Collected data entries.
****************************************
(** * The CDP automation client of the OSINT extension

    A shallow embedding of [src/lib/cdp.js] (the [Page] class and
    [createPage]) and of the three scrapers that drive it, together with
    the properties of the session abstraction: escaping of interpolated
    arguments, the attachment guard, teardown, the navigation wait, the
    selector poll and the open/close discipline of the scrapers.

    Strings are [string] (one [ascii] per code unit), JavaScript promises
    that are awaited one after the other become a state-and-exception
    monad over an explicit [World], and everything the browser decides
    (replies, failures, latencies, events) is taken from a [Browser]
    record that the theorems quantify over. *)

From Stdlib Require Import ZArith Ascii DecimalString.
From stdpp Require Import gmap strings list.

Local Open Scope Z_scope.
Set Warnings "-clear-no-such-hyp".

(** ** Strings and the escaping routine *)

Module Js.

(** [s.replace(/'/g, "\\'")]: every single quote is replaced by a
    backslash followed by a single quote; nothing else is touched. *)
Fixpoint escape_quotes (s : string) : string :=
  match s with
  | EmptyString => EmptyString
  | String c rest =>
      if Ascii.eqb c "'"
      then String "\" (String "'" (escape_quotes rest))
      else String c (escape_quotes rest)
  end.

(** Template-literal printing of an integer number, [`${n}`]. *)
Definition string_of_Z (n : Z) : string :=
  NilZero.string_of_int (Z.to_int n).

(** The text of [e] after the first occurrence of [marker]. *)
Fixpoint strip_prefix (p s : string) : option string :=
  match p with
  | EmptyString => Some s
  | String a p' =>
      match s with
      | EmptyString => None
      | String b s' => if Ascii.eqb a b then strip_prefix p' s' else None
      end
  end.

Fixpoint after (marker e : string) : option string :=
  match strip_prefix marker e with
  | Some rest => Some rest
  | None =>
      match e with
      | EmptyString => None
      | String _ e' => after marker e'
      end
  end.

(** *** Reading a single-quoted string literal

    How a JavaScript lexer reads the body of a literal whose opening
    quote has just been consumed.  [scan_literal] finds where the literal
    ends: at the first quote that is not preceded by an escaping
    backslash; a backslash always takes the next code unit with it, and a
    bare line terminator or the end of the input before the closing quote
    is a syntax error ([None]).  It returns the raw body and the text
    that follows the closing quote. *)
Definition is_line_terminator (c : ascii) : bool :=
  Ascii.eqb c "010" || Ascii.eqb c "013".

Fixpoint scan_literal (s : string) : option (string * string) :=
  match s with
  | EmptyString => None
  | String c rest =>
      if Ascii.eqb c "'" then Some (EmptyString, rest)
      else if Ascii.eqb c "\" then
        match rest with
        | EmptyString => None
        | String d rest' =>
            match scan_literal rest' with
            | Some (body, tail) => Some (String c (String d body), tail)
            | None => None
            end
        end
      else if is_line_terminator c then None
      else
        match scan_literal rest with
        | Some (body, tail) => Some (String c body, tail)
        | None => None
        end
  end.

(** The string value of a raw body.  The single-character escapes are
    decoded; a backslash before a line terminator is a line continuation;
    a backslash before any other character stands for that character.
    Numeric escapes (hexadecimal, unicode, octal) denote code units
    that need their digits decoded; this reader answers [None] for them,
    none of the helpers produces one. *)
Definition single_escape (d : ascii) : option ascii :=
  if Ascii.eqb d "n" then Some "010"%char
  else if Ascii.eqb d "t" then Some "009"%char
  else if Ascii.eqb d "r" then Some "013"%char
  else if Ascii.eqb d "b" then Some "008"%char
  else if Ascii.eqb d "f" then Some "012"%char
  else if Ascii.eqb d "v" then Some "011"%char
  else None.

Definition is_numeric_escape (d : ascii) : bool :=
  Ascii.eqb d "x" || Ascii.eqb d "u" ||
  ((48 <=? N.to_nat (N_of_ascii d))%nat && (N.to_nat (N_of_ascii d) <=? 57)%nat).

Fixpoint cooked (body : string) : option string :=
  match body with
  | EmptyString => Some EmptyString
  | String c rest =>
      if Ascii.eqb c "\" then
        match rest with
        | EmptyString => None
        | String d rest' =>
            if is_line_terminator d then cooked rest'
            else if is_numeric_escape d then None
            else
              match cooked rest' with
              | Some v =>
                  Some (String (match single_escape d with
                                | Some e => e
                                | None => d
                                end) v)
              | None => None
              end
        end
      else
        match cooked rest with
        | Some v => Some (String c v)
        | None => None
        end
  end.

(** The value of the literal opened by [marker] (whose last character is
    the opening quote) in expression [e], and the text of [e] after the
    literal's closing quote. *)
Definition literal_after (marker e : string) : option (string * string) :=
  match after marker e with
  | None => None
  | Some s =>
      match scan_literal s with
      | None => None
      | Some (body, tail) =>
          match cooked body with
          | None => None
          | Some v => Some (v, tail)
          end
      end
  end.

(** Values on which quote escaping alone is enough: no backslash and no
    line terminator. *)
Fixpoint plain (s : string) : bool :=
  match s with
  | EmptyString => true
  | String c rest =>
      negb (Ascii.eqb c "\") && negb (is_line_terminator c) && plain rest
  end.

End Js.

(** ** The expressions the helpers generate ([Page.getText] ... [Page.type]) *)

Module Expr.
Import Js.

Definition exists_ (selector : string) : string :=
  let escapedSelector := escape_quotes selector in
  "!!document.querySelector('" +:+ escapedSelector +:+ "')".

(** [waitForSelector] builds the same check inline. *)
Definition waitForSelector (selector : string) : string :=
  "!!document.querySelector('" +:+ escape_quotes selector +:+ "')".

Definition getText (selector : string) : string :=
  let escapedSelector := escape_quotes selector in
  "
      (function() {
        const el = document.querySelector('" +:+ escapedSelector +:+ "');
        return el ? el.textContent.trim() : null;
      })()
    ".

Definition getTextAll (selector : string) : string :=
  let escapedSelector := escape_quotes selector in
  "
      (function() {
        const els = document.querySelectorAll('" +:+ escapedSelector +:+ "');
        return Array.from(els).map(el => el.textContent.trim());
      })()
    ".

(** [attribute] is interpolated as it is given. *)
Definition getAttribute (selector attribute : string) : string :=
  let escapedSelector := escape_quotes selector in
  "
      (function() {
        const el = document.querySelector('" +:+ escapedSelector +:+ "');
        return el ? el.getAttribute('" +:+ attribute +:+ "') : null;
      })()
    ".

Definition click (selector : string) : string :=
  let escapedSelector := escape_quotes selector in
  "
      (function() {
        const el = document.querySelector('" +:+ escapedSelector +:+ "');
        if (el) el.click();
      })()
    ".

Definition type (selector text : string) : string :=
  let escapedSelector := escape_quotes selector in
  let escapedText := escape_quotes text in
  "
      (function() {
        const el = document.querySelector('" +:+ escapedSelector +:+ "');
        if (el) {
          el.value = '" +:+ escapedText +:+ "';
          el.dispatchEvent(new Event('input', { bubbles: true }));
        }
      })()
    ".

Definition content : string := "document.documentElement.outerHTML".
Definition url : string := "window.location.href".

End Expr.

(** ** Values, outcomes and the sequential monad *)

(** Values that cross the protocol by value. *)
#[warnings="-register-all"] Inductive value : Type :=
| VUndefined
| VNull
| VBool (b : bool)
| VNum (n : Z)
| VStr (s : string)
| VObj (fields : list (string * value)).

(** JavaScript truthiness, as tested by [if (exists) return]. *)
Definition truthy (v : value) : bool :=
  match v with
  | VUndefined | VNull => false
  | VBool b => b
  | VNum n => negb (n =? 0)
  | VStr s => negb (String.eqb s "")
  | VObj _ => true
  end.

(** An awaited call either returns or throws an [Error] with a message. *)
Inductive outcome (A : Type) : Type :=
| Ok (a : A)
| Throw (message : string).
Arguments Ok {A} a.
Arguments Throw {A} message.

Definition M (S A : Type) : Type := S -> outcome A * S.

Definition ret {S A} (a : A) : M S A := fun s => (Ok a, s).
Definition throw {S A} (message : string) : M S A := fun s => (Throw message, s).
Definition bind {S A B} (m : M S A) (k : A -> M S B) : M S B :=
  fun s =>
    match m s with
    | (Ok a, s') => k a s'
    | (Throw e, s') => (Throw e, s')
    end.

Declare Scope js_scope.
Delimit Scope js_scope with js.
Notation "'let*' x ':=' m 'in' k" := (bind m (fun x => k))
  (at level 10, x pattern, m at level 100, k at level 200) : js_scope.
Local Open Scope js_scope.

(** [try { m } catch (err) { h err }] *)
Definition try_catch {S A} (m : M S A) (h : string -> M S A) : M S A :=
  fun s =>
    match m s with
    | (Ok a, s') => (Ok a, s')
    | (Throw e, s') => h e s'
    end.

(** [try { m } finally { fin }]: [fin] runs on both exits and only
    replaces the outcome when it throws itself. *)
Definition try_finally {S A} (m : M S A) (fin : M S unit) : M S A :=
  fun s =>
    match m s with
    | (r, s') =>
        match fin s' with
        | (Ok _, s'') => (r, s'')
        | (Throw e, s'') => (Throw e, s'')
        end
    end.

Definition get {S} : M S S := fun s => (Ok s, s).
Definition modify {S} (f : S -> S) : M S unit := fun s => (Ok tt, f s).

(** ** The browser side *)

(** Parameters of the three kinds of command the client sends. *)
Inductive Params : Type :=
| NoParams
| NavigateParams (url : string)
| EvaluateParams (expression : string) (returnByValue awaitPromise : bool).

(** Calls into the [chrome.*] API. *)
Inductive Call : Type :=
| TabsCreate (url : string) (active : bool)
| DebuggerAttach (tab : nat) (version : string)
| DebuggerSendCommand (tab : nat) (method : string) (params : Params)
| DebuggerDetach (tab : nat)
| TabsRemove (tab : nat).

(** The reply to a command, as far as the client reads it:
    [exceptionDetails.text] and [result?.value]. *)
Record Reply : Type := {
  exceptionDetails : option string;
  result : option value
}.

(** What the client can observe and change outside its own objects. *)
Record World : Type := {
  calls : list Call;        (* API calls made so far, latest first *)
  now : Z;                  (* Date.now(), in milliseconds *)
  listeners : gset nat;     (* chrome.debugger.onEvent *)
  timers : gset nat;        (* armed setTimeout timers *)
  next_handle : nat         (* identity of the next closure or timer *)
}.

(** Everything the browser decides.  Each answer may depend on the whole
    world at the time of the call, the call itself included. *)
Record Browser : Type := {
  tabs_create : World -> outcome nat;
  debugger_attach : World -> outcome unit;
  debugger_sendCommand : World -> outcome Reply;
  debugger_detach : World -> outcome unit;
  tabs_remove : World -> outcome unit;
  elapsed : World -> nat;                (* time an API call takes *)
  oversleep : World -> nat;              (* lateness of a sleep timer *)
  events : World -> list (nat * string)  (* debugger events (tab, method)
                                            arriving before the deadline *)
}.

Definition record_call (c : Call) (w : World) : World :=
  {| calls := c :: calls w; now := now w; listeners := listeners w;
     timers := timers w; next_handle := next_handle w |}.

Definition advance (ms : Z) (w : World) : World :=
  {| calls := calls w; now := now w + ms; listeners := listeners w;
     timers := timers w; next_handle := next_handle w |}.

Definition addListener (l : nat) (w : World) : World :=
  {| calls := calls w; now := now w; listeners := {[l]} ∪ listeners w;
     timers := timers w; next_handle := next_handle w |}.

Definition removeListener (l : nat) (w : World) : World :=
  {| calls := calls w; now := now w; listeners := listeners w ∖ {[l]};
     timers := timers w; next_handle := next_handle w |}.

Definition armTimer (t : nat) (w : World) : World :=
  {| calls := calls w; now := now w; listeners := listeners w;
     timers := {[t]} ∪ timers w; next_handle := next_handle w |}.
****************************************
ABOUT THIS TASK. Please copy, word for word, every line from the first line of the records through the line containing "selector poll and", with both of those lines included and nothing else.

ANSWER BOX.
(** * The CDP automation client of the OSINT extension

    A shallow embedding of [src/lib/cdp.js] (the [Page] class and
    [createPage]) and of the three scrapers that drive it, together with
    the properties of the session abstraction: escaping of interpolated
    arguments, the attachment guard, teardown, the navigation wait, the
    selector poll and the open/close discipline of the scrapers.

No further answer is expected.